*** Begin section ***
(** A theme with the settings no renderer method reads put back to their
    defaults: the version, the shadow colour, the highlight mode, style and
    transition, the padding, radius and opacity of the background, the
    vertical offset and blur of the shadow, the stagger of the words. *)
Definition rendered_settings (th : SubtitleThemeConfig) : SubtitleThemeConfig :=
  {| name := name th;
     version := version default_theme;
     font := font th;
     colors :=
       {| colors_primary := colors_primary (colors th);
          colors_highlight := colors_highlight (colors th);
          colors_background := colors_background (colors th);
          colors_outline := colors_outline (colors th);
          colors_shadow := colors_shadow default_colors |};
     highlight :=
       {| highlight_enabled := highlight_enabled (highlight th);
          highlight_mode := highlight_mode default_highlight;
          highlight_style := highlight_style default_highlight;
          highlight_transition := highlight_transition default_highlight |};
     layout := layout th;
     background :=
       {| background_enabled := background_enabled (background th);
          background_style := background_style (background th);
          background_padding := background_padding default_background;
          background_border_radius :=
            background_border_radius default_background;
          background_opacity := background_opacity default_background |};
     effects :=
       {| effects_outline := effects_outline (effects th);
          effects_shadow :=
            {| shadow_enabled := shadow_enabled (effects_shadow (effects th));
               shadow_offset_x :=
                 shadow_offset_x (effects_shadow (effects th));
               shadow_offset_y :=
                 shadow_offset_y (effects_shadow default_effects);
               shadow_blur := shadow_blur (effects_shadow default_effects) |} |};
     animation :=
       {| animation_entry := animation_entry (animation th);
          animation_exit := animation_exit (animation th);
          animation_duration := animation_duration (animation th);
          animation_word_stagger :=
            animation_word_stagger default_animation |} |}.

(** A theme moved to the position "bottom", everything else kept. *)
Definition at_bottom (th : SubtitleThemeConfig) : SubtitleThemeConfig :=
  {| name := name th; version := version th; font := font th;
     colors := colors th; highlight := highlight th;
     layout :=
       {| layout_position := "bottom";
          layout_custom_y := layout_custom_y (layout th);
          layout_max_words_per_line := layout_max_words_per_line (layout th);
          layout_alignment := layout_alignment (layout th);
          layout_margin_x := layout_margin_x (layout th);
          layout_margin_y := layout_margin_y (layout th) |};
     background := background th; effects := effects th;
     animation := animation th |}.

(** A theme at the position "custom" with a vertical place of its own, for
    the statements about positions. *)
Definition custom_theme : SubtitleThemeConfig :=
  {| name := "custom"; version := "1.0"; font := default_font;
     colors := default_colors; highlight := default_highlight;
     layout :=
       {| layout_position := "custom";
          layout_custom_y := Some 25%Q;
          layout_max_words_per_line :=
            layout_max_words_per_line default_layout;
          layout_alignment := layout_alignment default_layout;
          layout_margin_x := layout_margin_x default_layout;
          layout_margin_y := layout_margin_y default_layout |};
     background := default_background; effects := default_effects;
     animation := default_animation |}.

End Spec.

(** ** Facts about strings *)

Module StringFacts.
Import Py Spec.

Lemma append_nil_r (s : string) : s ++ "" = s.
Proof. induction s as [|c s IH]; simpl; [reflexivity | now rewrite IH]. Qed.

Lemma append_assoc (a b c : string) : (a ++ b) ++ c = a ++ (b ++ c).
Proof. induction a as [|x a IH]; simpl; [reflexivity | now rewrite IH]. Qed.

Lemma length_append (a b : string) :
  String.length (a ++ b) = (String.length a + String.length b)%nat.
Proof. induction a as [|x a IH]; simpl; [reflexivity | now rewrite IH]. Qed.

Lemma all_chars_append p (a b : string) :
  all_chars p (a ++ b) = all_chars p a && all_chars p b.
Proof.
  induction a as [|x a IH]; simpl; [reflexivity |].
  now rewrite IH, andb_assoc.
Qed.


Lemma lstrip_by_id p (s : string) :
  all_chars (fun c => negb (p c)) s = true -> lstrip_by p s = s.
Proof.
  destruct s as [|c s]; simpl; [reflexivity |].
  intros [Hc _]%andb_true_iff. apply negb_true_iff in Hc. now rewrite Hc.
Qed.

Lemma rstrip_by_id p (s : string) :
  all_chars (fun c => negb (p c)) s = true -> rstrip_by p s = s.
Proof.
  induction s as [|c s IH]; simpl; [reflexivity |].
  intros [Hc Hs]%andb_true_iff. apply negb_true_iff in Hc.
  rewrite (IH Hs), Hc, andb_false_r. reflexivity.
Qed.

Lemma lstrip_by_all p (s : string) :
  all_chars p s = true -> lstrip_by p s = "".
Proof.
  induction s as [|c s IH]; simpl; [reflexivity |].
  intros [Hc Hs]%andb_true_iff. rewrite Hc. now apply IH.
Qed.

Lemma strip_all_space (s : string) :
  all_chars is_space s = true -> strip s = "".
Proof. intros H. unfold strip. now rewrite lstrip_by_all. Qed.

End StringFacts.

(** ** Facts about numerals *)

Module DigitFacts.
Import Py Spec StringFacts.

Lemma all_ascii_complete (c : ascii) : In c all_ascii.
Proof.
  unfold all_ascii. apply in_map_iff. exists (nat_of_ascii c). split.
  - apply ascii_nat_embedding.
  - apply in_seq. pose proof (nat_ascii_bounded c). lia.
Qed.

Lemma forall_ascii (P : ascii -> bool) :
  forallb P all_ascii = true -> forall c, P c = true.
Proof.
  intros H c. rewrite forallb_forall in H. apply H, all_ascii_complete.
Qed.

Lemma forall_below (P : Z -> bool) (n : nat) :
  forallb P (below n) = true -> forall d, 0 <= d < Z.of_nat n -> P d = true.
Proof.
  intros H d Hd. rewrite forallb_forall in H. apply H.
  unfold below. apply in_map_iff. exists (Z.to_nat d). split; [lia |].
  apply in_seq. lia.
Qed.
*** End section ***
*** Begin section ***
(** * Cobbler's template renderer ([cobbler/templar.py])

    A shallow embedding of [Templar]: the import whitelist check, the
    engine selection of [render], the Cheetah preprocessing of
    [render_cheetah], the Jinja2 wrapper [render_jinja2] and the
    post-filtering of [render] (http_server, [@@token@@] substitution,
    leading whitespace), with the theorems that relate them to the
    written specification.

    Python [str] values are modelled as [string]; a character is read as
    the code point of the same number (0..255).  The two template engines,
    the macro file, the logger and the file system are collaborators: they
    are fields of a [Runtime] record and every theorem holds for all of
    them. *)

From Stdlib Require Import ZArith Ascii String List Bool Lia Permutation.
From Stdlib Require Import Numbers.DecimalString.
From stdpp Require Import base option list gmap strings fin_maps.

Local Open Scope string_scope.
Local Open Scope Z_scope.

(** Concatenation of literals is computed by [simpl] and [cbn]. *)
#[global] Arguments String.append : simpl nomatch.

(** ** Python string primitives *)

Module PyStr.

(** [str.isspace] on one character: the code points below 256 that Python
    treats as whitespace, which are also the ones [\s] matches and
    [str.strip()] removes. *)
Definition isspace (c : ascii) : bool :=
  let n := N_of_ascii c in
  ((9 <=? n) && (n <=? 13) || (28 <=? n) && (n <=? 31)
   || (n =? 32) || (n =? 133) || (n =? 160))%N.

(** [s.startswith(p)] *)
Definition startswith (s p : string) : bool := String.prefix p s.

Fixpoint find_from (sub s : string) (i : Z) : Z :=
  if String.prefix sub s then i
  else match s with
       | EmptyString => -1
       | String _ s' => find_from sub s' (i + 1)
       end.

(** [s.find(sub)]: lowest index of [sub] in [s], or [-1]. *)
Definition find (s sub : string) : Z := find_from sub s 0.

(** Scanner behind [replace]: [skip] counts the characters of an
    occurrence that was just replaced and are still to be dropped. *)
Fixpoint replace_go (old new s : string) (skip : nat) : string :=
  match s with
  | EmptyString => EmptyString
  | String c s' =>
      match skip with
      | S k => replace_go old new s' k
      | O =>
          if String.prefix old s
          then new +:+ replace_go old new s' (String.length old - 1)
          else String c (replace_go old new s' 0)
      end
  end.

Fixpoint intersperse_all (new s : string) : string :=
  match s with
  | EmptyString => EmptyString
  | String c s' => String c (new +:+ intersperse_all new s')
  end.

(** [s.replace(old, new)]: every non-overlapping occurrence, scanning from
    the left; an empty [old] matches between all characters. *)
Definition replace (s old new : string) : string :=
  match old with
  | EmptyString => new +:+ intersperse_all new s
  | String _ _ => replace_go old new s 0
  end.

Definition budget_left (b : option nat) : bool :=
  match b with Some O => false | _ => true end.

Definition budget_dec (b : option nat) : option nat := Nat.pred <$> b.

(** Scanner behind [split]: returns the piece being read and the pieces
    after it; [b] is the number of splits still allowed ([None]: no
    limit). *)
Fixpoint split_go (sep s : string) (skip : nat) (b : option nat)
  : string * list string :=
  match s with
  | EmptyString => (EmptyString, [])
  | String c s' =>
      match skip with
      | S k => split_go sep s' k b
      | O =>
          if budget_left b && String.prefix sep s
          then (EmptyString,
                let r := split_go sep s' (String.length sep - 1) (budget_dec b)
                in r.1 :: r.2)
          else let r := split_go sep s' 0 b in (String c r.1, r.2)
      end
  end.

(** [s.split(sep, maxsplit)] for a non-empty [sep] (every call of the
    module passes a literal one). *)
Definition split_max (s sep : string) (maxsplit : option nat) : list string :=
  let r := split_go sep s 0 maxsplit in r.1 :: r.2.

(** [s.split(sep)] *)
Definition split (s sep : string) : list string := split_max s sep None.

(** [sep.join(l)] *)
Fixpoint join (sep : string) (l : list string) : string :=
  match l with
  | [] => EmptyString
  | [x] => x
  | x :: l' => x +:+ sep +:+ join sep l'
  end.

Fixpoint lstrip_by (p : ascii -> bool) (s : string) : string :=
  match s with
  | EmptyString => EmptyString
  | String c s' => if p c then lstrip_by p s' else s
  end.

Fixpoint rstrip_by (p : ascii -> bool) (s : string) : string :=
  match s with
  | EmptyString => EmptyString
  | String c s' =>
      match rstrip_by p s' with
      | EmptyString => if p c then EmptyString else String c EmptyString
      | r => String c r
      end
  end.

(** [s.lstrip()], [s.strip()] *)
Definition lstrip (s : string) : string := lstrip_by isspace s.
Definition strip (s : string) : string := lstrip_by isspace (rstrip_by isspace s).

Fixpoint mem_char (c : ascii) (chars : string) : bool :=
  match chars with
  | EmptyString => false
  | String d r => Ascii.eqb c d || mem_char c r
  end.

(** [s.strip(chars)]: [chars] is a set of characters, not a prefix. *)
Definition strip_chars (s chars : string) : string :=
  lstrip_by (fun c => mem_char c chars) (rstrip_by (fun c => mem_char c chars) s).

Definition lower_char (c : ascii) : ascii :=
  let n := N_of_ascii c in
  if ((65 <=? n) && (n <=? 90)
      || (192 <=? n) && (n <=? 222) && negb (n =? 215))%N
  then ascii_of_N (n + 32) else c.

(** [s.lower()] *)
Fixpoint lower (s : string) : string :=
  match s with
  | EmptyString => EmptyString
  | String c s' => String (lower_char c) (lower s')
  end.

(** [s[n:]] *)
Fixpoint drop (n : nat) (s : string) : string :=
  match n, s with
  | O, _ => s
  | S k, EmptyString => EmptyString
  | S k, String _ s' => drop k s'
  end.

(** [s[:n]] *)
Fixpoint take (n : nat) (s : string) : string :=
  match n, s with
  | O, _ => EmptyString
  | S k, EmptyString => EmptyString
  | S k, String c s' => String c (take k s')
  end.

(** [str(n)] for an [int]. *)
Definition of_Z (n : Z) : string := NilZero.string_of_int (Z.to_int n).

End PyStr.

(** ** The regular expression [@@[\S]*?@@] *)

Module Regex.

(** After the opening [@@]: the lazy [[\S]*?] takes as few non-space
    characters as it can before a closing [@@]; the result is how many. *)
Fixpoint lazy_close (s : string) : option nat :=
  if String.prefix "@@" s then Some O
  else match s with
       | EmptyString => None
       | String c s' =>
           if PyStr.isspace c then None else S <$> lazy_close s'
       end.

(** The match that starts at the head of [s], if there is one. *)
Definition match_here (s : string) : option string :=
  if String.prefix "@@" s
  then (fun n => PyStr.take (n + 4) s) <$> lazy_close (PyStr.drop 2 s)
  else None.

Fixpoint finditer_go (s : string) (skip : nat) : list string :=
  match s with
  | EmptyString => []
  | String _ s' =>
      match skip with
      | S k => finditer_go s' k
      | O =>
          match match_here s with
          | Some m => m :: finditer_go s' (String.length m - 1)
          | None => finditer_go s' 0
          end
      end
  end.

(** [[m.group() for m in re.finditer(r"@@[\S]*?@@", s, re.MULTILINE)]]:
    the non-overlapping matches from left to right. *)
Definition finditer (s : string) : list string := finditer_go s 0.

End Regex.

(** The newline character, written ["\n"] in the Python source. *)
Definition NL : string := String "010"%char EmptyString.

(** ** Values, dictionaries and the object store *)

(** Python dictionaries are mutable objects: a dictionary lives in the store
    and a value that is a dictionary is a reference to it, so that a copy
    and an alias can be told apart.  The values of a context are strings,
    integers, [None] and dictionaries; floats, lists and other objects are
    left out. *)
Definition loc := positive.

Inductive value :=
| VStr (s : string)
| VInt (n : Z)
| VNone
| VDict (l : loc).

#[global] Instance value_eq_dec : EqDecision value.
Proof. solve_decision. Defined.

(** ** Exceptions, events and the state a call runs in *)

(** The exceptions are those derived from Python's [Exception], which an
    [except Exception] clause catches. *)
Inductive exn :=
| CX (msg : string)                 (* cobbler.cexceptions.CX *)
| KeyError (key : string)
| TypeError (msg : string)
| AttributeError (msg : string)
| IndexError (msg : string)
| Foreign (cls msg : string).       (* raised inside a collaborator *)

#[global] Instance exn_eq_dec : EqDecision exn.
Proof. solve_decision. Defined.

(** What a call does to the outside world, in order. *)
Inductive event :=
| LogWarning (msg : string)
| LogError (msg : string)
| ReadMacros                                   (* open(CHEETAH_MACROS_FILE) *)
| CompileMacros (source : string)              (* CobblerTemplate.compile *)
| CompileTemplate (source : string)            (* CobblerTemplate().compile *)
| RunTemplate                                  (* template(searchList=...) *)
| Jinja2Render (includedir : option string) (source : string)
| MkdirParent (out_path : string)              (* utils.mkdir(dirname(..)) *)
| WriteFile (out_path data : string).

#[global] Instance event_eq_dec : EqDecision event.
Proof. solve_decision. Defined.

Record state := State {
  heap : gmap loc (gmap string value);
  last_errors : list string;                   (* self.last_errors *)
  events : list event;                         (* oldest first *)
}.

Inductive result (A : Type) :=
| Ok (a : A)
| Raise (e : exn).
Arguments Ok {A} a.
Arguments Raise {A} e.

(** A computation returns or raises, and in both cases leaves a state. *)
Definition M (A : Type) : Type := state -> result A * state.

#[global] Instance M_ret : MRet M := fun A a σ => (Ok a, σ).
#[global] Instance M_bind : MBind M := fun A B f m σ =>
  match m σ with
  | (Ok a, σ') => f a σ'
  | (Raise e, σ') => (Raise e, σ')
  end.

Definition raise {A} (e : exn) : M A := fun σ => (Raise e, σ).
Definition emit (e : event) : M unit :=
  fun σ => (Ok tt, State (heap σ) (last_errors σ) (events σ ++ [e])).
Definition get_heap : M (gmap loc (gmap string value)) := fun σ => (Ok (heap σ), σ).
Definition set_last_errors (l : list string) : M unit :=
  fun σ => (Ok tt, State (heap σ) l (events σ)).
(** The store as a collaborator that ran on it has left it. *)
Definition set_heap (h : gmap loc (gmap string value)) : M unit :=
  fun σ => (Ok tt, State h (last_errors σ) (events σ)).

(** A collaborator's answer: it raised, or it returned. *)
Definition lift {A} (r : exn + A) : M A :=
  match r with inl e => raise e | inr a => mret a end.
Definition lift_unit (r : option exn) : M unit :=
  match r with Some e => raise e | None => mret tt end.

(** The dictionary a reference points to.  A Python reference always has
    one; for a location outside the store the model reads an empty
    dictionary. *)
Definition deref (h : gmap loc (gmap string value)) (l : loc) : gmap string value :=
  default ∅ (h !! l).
*** End section ***
** Exercise objective **
Copy the entries above exactly, but only from the line holding "Local Open Scope string_scope." through the line holding "((9 <=? n) && (n <=? 13)", both included.

** Exercise response **
Local Open Scope string_scope.
Local Open Scope Z_scope.

(** Concatenation of literals is computed by [simpl] and [cbn]. *)
#[global] Arguments String.append : simpl nomatch.

(** ** Python string primitives *)

Module PyStr.

(** [str.isspace] on one character: the code points below 256 that Python
    treats as whitespace, which are also the ones [\s] matches and
    [str.strip()] removes. *)
Definition isspace (c : ascii) : bool :=
  let n := N_of_ascii c in
  ((9 <=? n) && (n <=? 13) || (28 <=? n) && (n <=? 31)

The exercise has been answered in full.